Data for this task –
==*==

(* ===== verification/Load.v ===== *)
(** The work a server has in front of it: the tokens its requests may still produce and
    the input that is still to be computed.  An iteration of the loop makes it lighter. *)

From stdpp Require Import base gmap strings list.
From Stdlib Require Import ZArith QArith Lia.
From S2P Require Import Prelude.
From S2P Require Import PyData.
From S2P Require Import RadixKey.
From S2P Require Import RadixTree.
From S2P Require Import RadixSession.
From S2P Require Import ReqCache.
From S2P Require Import ReqCacheInv.
From S2P Require Import ReqAlloc.
From S2P Require Import ReqLife.
From S2P Require Import BatchAlloc.
From S2P Require Import Delayer.
From S2P Require Import PrefillAdder.
From S2P Require Import SchedulePolicy.
From S2P Require Import SchedulePolicyInv.
From S2P Require Import ScheduleBatch.
From S2P Require Import BatchInv.
From S2P Require Import ServeOps.
From S2P Require Import PassInv.
From S2P Require Import Scheduler.

Open Scope Z_scope.

(** ** Weights *)

Lemma sumZ_app a b : sumZ (a ++ b) = sumZ a + sumZ b.
Proof. unfold sumZ. induction a as [|z a IH]; cbn; [done|]. rewrite IH. lia. Qed.
Global Instance sumZ_perm : Proper ((≡ₚ) ==> (=)) sumZ.
Proof. unfold sumZ. induction 1; cbn; [done|lia..|congruence]. Qed.
Lemma sumZ_nonneg l : Forall (λ z, 0 ≤ z) l → 0 ≤ sumZ l.
Proof. unfold sumZ. induction 1; cbn; lia. Qed.

Definition weigh (f : BReq → Z) (l : list BReq) : Z := sumZ (f <$> l).

Lemma weigh_nil f : weigh f [] = 0.
Proof. done. Qed.
Lemma weigh_cons f r l : weigh f (r :: l) = f r + weigh f l.
Proof. done. Qed.
Lemma weigh_app f l k : weigh f (l ++ k) = weigh f l + weigh f k.
Proof. unfold weigh. by rewrite fmap_app, sumZ_app. Qed.
Global Instance weigh_perm f : Proper ((≡ₚ) ==> (=)) (weigh f).
Proof. intros l k Hl. unfold weigh. by rewrite Hl. Qed.
Lemma weigh_nonneg f l : Forall (λ r, 0 ≤ f r) l → 0 ≤ weigh f l.
Proof. intros Hl. by apply sumZ_nonneg, Forall_fmap. Qed.

(** Fewer and lighter requests weigh less. *)
Lemma weigh_le f l k : l ⊆+ k → Forall (λ r, 0 ≤ f r) k → weigh f l ≤ weigh f k.
Proof.
  intros [k' ->]%submseteq_Permutation [_ Hk]%Forall_app. rewrite weigh_app. pose proof (weigh_nonneg f k' Hk). lia.
Qed.

(** ** What is left of a request *)

(** The tokens it may still produce, and one for its end. *)
Definition tokens_left (r : BReq) : Z := max_new_tokens (sreq r) - output_len (sreq r) + 1.
(** The input it has to compute in front of that: all of it, or what the chunks left. *)
Definition input_len (r : BReq) : Z := Z.of_nat (length (all_ids (bkv r))).
Definition input_left (r : BReq) : Z := input_len r + 2.
Definition chunk_left (r : BReq) : Z := input_len r - Z.of_nat (kv_committed_len (bkv r)) + 1.

(** What the lists of the scheduler keep of a request. *)
Definition gist_of (y : SReq) : string * Z * Z :=
  (rid y, max_new_tokens y - output_len y + 1, Z.of_nat (length (all_ids (kv y)))).
Definition gist (r : BReq) : string * Z * Z := gist_of (sreq r).

Lemma gist_fmap_brid (l k : list BReq) : gist <$> l = gist <$> k → brid <$> l = brid <$> k.
Proof. intros Hg. apply (f_equal (fmap (λ g, g.1.1))) in Hg. by rewrite <-!list_fmap_compose in Hg. Qed.
Lemma gist_brid_perm (l k : list BReq) : gist <$> l ≡ₚ gist <$> k → brid <$> l ≡ₚ brid <$> k.
Proof. intros Hg. apply (fmap_Permutation (λ g, g.1.1)) in Hg. by rewrite <-!list_fmap_compose in Hg. Qed.
Lemma gist_brid (l k : list BReq) : gist <$> l ⊆+ gist <$> k → brid <$> l ⊆+ brid <$> k.
Proof.
  intros Hg. assert (∀ m : list BReq, brid <$> m = (λ g, g.1.1) <$> (gist <$> m)) as Hb.
  { intros m. by rewrite <-list_fmap_compose. }
  rewrite !Hb. by apply fmap_submseteq.
Qed.

Lemma weigh_gist f g l : (∀ r, f r = g (gist r)) → weigh f l = sumZ (g <$> (gist <$> l)).
Proof. intros Hf. unfold weigh. rewrite <-list_fmap_compose. f_equal. apply list_fmap_ext. intros i r _. apply Hf. Qed.

Lemma gist_weigh f g l k : (∀ r, f r = g (gist r)) → gist <$> l ⊆+ gist <$> k → Forall (λ r, 0 ≤ f r) k → weigh f l ≤ weigh f k.
Proof.
  intros Hf [m Hm]%submseteq_Permutation Hk. rewrite !(weigh_gist f g) by done. rewrite Hm, fmap_app, sumZ_app.
  assert (0 ≤ sumZ (g <$> m)); [|lia]. apply sumZ_nonneg, Forall_fmap, Forall_forall. intros y Hy.
  assert (y ∈ gist <$> k) as (r & -> & Hr)%list_elem_of_fmap by (rewrite Hm; set_solver). cbn.
  rewrite <-Hf. rewrite Forall_forall in Hk. auto.
Qed.

Lemma gist_same f g l k : (∀ r, f r = g (gist r)) → gist <$> l ≡ₚ gist <$> k → weigh f l = weigh f k.
Proof. intros Hf Hg. by rewrite !(weigh_gist f g), Hg by done. Qed.

Lemma tokens_gist r : tokens_left r = (gist r).1.2.
Proof. done. Qed.
Lemma input_gist r : input_left r = (gist r).2 + 2.
Proof. done. Qed.

Lemma input_nonneg r : 0 ≤ input_left r.
Proof. unfold input_left, input_len. lia. Qed.

Lemma queue_lighter (q l : list BReq) : gist <$> q ⊆+ gist <$> l → Forall (λ r, 0 ≤ tokens_left r) l →
  weigh tokens_left q ≤ weigh tokens_left l ∧ weigh input_left q ≤ weigh input_left l.
Proof.
  intros Hg Hl. split; [by apply (gist_weigh _ (λ g, g.1.2) _ _ tokens_gist)|]. apply (gist_weigh _ (λ g, g.2 + 2) _ _ input_gist); [done|].
  apply Forall_forall. intros r _. apply input_nonneg.
Qed.

(** ** The load of the scheduler *)

Section load.
Context {A : Type}.
Implicit Types x : Scheduler A.

(** The tokens of all requests, and the input of those that wait or are chunked. *)
Definition load x : Z * Z :=
  (weigh tokens_left (waiting_queue x ++ option_list (chunked_req x) ++ filter running (reqs (running_batch x))),
   weigh input_left (waiting_queue x) + weigh chunk_left (option_list (chunked_req x))).

Definition load_lt (m n : Z * Z) : Prop := m.1 < n.1 ∨ m.1 = n.1 ∧ m.2 < n.2.
Definition load_le (m n : Z * Z) : Prop := m.1 < n.1 ∨ m.1 = n.1 ∧ m.2 ≤ n.2.

Global Instance load_le_preorder : PreOrder load_le.
Proof. unfold load_le. split; [intros m|intros m n k]; lia. Qed.
Lemma load_lt_le m n k : load_lt m n → load_le n k → load_lt m k.
Proof. unfold load_lt, load_le. lia. Qed.
Lemma load_le_lt m n k : load_le m n → load_lt n k → load_lt m k.
Proof. unfold load_lt, load_le. lia. Qed.
Lemma load_lt_incl m n : load_lt m n → load_le m n.
Proof. unfold load_lt, load_le. lia. Qed.
Lemma load_both m n : m.1 ≤ n.1 → m.2 ≤ n.2 → load_le m n.
Proof. unfold load_le. lia. Qed.
End load.

(** What an iteration owes: the requests to account for, a load to fall below, and
    whether there is a reason to do nothing. *)
Record Due := mkDue { due_ids : list string; due_load : Z * Z; due_slack : Prop }.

==*==

What to produce –
The answer should be the first line of the material and every line after it through the line containing "From S2P Require Import RadixTree.", exactly as written, and nothing else.

Exercise result –
(* ===== verification/Load.v ===== *)
(** The work a server has in front of it: the tokens its requests may still produce and
    the input that is still to be computed.  An iteration of the loop makes it lighter. *)

From stdpp Require Import base gmap strings list.
From Stdlib Require Import ZArith QArith Lia.
From S2P Require Import Prelude.
From S2P Require Import PyData.
From S2P Require Import RadixKey.
From S2P Require Import RadixTree.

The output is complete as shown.